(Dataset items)

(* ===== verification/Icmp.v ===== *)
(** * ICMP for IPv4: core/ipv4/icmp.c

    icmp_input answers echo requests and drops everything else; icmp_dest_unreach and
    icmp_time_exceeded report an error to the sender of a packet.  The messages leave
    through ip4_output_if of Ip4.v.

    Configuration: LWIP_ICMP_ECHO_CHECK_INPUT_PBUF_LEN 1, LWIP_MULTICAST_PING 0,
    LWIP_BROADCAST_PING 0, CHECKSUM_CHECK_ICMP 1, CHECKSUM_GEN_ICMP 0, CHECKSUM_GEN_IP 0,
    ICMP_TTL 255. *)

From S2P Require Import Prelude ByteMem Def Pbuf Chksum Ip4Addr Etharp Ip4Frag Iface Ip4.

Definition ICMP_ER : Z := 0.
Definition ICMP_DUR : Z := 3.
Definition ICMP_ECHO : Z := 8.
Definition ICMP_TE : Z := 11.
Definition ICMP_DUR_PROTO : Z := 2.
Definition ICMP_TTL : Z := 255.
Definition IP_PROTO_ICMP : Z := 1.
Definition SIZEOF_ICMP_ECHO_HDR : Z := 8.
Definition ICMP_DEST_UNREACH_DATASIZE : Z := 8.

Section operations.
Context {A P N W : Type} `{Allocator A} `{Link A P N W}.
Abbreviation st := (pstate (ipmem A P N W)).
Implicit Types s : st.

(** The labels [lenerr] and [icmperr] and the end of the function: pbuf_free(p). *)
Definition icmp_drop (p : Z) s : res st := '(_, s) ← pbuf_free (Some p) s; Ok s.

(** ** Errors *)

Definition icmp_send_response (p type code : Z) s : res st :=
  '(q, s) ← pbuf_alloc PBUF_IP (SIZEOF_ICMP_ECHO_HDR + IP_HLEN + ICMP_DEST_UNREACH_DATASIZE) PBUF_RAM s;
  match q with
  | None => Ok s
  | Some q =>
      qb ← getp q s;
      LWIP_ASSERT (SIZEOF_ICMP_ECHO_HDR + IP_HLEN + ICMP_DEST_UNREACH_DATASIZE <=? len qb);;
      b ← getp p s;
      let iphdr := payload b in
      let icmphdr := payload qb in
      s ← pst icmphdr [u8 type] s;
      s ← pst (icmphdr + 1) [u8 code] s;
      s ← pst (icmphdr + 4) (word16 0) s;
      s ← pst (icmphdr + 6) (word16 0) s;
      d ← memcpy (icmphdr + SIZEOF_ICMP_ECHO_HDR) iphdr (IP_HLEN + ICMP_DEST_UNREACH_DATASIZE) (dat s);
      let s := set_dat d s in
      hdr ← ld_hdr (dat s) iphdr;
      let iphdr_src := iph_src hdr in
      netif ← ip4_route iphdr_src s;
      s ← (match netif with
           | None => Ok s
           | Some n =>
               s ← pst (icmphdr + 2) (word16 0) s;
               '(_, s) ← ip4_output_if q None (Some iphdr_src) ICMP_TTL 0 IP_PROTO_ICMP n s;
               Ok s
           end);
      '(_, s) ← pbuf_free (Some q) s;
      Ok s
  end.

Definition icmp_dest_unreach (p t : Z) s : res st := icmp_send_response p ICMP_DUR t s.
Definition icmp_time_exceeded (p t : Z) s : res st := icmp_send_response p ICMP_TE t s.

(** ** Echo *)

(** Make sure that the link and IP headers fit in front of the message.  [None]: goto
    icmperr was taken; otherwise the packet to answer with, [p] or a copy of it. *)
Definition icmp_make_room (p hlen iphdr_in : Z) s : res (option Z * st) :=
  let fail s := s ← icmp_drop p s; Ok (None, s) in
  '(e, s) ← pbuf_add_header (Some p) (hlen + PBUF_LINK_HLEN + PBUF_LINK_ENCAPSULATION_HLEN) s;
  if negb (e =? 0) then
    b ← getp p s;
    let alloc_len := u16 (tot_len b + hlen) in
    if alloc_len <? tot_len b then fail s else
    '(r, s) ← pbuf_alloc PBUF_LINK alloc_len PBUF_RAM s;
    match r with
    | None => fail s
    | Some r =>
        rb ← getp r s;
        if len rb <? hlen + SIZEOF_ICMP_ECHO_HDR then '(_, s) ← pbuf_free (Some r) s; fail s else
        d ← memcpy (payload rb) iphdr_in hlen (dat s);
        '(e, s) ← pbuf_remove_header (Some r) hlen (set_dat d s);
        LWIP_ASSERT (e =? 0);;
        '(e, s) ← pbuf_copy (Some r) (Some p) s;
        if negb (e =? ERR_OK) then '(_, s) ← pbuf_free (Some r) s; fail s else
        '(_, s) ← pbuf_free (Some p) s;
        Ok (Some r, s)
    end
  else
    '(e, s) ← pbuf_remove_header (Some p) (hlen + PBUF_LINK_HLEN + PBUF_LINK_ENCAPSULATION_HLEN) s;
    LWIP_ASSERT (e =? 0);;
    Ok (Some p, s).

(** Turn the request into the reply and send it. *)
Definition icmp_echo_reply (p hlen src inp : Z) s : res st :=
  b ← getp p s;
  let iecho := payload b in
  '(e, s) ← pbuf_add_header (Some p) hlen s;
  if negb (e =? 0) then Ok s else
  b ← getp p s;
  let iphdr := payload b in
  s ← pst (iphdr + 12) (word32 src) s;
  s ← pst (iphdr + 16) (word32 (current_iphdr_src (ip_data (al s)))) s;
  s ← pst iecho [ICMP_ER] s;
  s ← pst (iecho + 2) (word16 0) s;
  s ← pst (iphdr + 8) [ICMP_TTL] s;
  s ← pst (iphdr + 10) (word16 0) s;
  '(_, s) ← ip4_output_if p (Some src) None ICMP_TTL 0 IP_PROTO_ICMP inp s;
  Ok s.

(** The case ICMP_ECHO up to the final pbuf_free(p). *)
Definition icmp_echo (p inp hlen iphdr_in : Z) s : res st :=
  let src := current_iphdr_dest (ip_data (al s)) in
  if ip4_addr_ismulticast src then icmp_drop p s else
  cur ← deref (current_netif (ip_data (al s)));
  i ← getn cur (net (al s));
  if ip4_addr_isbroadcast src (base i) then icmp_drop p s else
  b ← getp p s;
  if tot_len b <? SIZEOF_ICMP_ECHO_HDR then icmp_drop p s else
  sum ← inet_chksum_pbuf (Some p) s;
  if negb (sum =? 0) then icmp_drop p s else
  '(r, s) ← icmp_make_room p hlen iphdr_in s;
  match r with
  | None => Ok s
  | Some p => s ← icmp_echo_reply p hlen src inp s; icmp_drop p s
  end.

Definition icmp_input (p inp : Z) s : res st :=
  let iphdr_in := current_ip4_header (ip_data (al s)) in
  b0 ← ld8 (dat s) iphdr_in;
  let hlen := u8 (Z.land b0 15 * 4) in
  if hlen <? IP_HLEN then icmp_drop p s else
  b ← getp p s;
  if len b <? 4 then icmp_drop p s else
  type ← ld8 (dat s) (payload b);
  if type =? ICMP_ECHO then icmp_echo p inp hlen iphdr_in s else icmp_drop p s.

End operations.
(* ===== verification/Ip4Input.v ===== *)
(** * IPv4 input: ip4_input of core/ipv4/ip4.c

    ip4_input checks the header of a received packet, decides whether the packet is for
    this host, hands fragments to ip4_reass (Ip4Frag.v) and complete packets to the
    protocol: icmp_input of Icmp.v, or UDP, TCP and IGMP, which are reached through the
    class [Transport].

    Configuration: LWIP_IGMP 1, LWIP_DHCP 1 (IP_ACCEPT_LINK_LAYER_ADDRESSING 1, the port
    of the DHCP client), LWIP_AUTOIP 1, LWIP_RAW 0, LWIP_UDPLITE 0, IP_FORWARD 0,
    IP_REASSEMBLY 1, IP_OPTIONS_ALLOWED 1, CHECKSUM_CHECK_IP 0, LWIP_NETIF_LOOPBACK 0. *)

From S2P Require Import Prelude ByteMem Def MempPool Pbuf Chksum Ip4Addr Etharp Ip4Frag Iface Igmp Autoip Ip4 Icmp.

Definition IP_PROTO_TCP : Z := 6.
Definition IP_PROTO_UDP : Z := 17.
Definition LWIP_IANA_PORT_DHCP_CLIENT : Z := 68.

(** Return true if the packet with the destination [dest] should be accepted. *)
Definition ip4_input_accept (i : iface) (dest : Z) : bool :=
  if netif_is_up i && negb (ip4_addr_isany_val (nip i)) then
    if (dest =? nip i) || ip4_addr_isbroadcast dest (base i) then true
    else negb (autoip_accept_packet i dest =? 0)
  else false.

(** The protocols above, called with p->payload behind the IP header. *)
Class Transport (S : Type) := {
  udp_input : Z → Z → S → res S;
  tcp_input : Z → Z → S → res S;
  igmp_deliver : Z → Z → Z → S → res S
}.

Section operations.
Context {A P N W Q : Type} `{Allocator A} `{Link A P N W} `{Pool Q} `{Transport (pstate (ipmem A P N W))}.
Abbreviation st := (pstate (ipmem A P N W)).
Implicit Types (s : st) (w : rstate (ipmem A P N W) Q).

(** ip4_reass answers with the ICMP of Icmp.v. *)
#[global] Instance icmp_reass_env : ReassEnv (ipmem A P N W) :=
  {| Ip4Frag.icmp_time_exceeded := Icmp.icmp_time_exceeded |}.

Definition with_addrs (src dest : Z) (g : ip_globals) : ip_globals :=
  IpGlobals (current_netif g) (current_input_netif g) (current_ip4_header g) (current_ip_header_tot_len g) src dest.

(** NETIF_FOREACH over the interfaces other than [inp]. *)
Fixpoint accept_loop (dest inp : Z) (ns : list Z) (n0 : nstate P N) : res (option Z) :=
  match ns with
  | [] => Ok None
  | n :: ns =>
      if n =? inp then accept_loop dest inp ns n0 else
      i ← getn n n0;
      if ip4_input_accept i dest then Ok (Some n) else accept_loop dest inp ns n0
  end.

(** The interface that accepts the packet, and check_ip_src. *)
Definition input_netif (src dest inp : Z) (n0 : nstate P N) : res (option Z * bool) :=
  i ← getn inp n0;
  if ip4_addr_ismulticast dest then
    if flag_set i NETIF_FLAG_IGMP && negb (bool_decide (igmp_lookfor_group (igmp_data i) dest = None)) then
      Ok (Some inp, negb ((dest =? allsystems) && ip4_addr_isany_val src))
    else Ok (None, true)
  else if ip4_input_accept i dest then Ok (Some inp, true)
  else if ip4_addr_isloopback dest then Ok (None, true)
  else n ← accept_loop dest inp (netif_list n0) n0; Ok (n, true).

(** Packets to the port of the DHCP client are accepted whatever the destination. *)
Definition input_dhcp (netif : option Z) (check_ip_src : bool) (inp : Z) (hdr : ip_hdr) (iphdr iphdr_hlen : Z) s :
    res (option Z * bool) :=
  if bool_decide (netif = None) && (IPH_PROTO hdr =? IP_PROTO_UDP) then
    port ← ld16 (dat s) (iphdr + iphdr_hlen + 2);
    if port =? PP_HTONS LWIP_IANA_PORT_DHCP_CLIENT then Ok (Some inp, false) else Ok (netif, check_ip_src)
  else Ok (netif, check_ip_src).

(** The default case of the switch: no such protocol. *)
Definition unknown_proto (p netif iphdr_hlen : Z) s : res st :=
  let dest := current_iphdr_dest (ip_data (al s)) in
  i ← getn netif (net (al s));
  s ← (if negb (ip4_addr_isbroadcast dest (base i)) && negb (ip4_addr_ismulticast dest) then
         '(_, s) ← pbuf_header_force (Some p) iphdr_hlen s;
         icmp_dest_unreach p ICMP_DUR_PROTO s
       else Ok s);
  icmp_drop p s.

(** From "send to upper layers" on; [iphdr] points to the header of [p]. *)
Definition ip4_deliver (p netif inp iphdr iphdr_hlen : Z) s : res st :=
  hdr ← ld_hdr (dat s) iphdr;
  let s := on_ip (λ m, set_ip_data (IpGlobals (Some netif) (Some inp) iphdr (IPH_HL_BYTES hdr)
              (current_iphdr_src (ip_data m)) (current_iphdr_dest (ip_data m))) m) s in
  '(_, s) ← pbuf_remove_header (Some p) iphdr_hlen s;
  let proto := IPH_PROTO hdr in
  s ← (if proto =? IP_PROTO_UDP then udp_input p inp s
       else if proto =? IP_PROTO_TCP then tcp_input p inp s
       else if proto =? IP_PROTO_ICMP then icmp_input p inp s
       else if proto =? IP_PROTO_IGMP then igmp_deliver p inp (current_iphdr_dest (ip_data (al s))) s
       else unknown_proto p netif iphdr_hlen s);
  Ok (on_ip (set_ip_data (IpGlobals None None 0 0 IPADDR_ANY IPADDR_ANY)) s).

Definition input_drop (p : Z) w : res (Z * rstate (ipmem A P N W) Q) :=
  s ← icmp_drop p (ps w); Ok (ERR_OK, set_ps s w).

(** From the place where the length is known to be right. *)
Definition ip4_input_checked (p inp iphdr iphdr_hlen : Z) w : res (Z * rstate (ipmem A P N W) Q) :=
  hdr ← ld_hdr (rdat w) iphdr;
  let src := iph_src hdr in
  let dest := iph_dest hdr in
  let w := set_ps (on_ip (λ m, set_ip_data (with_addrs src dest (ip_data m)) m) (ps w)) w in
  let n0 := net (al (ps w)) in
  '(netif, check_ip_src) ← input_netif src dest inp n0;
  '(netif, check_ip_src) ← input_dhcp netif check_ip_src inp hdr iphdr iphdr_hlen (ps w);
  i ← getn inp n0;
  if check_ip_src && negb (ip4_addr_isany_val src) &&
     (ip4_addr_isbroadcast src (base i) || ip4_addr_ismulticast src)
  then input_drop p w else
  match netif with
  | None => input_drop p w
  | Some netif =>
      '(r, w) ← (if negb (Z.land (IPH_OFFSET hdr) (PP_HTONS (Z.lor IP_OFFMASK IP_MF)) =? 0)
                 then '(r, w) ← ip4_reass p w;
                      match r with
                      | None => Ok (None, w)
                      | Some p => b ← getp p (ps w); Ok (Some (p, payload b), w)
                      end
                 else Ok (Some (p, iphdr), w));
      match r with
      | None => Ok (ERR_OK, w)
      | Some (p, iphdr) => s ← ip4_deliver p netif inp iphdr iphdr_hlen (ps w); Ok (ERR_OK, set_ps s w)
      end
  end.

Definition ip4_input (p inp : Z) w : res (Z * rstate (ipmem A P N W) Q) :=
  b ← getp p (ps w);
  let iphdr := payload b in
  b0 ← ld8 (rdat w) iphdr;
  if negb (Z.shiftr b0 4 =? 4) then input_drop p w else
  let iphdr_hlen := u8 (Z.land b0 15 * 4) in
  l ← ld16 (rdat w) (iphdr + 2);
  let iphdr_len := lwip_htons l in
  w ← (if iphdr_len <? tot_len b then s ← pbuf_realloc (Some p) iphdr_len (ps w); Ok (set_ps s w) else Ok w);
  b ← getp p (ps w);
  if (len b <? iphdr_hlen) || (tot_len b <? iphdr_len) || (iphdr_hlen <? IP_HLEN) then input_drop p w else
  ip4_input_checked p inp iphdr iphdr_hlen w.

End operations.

==

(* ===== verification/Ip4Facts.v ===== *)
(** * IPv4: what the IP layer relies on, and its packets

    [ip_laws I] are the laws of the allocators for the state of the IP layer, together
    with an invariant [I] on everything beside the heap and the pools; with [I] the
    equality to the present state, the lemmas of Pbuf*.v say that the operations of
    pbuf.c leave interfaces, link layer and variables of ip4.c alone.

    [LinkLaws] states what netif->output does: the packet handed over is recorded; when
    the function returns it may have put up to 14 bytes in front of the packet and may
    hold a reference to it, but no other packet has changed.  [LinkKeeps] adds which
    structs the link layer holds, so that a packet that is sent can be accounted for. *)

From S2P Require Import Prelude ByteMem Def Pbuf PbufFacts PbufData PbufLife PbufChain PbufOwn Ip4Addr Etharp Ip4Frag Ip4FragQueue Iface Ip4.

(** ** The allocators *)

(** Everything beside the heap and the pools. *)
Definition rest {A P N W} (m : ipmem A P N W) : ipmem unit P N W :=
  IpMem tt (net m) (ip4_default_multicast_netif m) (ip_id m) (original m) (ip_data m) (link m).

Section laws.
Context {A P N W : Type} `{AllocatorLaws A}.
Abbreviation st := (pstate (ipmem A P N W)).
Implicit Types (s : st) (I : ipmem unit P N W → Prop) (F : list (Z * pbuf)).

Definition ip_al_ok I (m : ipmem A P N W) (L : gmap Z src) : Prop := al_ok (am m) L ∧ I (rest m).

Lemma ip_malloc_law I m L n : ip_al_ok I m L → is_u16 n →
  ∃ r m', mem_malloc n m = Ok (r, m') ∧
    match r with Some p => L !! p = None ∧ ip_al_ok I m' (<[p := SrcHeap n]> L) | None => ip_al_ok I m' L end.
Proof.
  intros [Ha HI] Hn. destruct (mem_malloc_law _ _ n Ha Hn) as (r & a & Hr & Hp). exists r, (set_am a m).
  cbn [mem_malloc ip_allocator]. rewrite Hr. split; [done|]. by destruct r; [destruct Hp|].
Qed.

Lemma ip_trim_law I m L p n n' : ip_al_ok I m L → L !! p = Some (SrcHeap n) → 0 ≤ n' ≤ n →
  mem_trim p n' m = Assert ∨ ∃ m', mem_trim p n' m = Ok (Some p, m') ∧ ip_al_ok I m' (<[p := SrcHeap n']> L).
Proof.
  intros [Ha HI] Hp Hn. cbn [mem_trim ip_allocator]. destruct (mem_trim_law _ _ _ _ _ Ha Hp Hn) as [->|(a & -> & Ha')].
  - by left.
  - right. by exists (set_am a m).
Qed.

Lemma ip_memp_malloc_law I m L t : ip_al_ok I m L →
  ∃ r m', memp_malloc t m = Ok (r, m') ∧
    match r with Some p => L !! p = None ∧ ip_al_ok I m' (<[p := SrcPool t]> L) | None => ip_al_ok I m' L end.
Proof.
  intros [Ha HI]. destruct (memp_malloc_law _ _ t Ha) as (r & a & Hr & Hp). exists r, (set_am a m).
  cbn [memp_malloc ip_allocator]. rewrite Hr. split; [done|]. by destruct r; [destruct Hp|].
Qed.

_WHAT IS BEING ASKED_. Review the preceding data and report every line that includes the string "ByteMem".

_EXPECTED ANSWER_.
From S2P Require Import Prelude ByteMem Def Pbuf Chksum Ip4Addr Etharp Ip4Frag Iface Ip4.
From S2P Require Import Prelude ByteMem Def MempPool Pbuf Chksum Ip4Addr Etharp Ip4Frag Iface Igmp Autoip Ip4 Icmp.
From S2P Require Import Prelude ByteMem Def Pbuf PbufFacts PbufData PbufLife PbufChain PbufOwn Ip4Addr Etharp Ip4Frag Ip4FragQueue Iface Ip4.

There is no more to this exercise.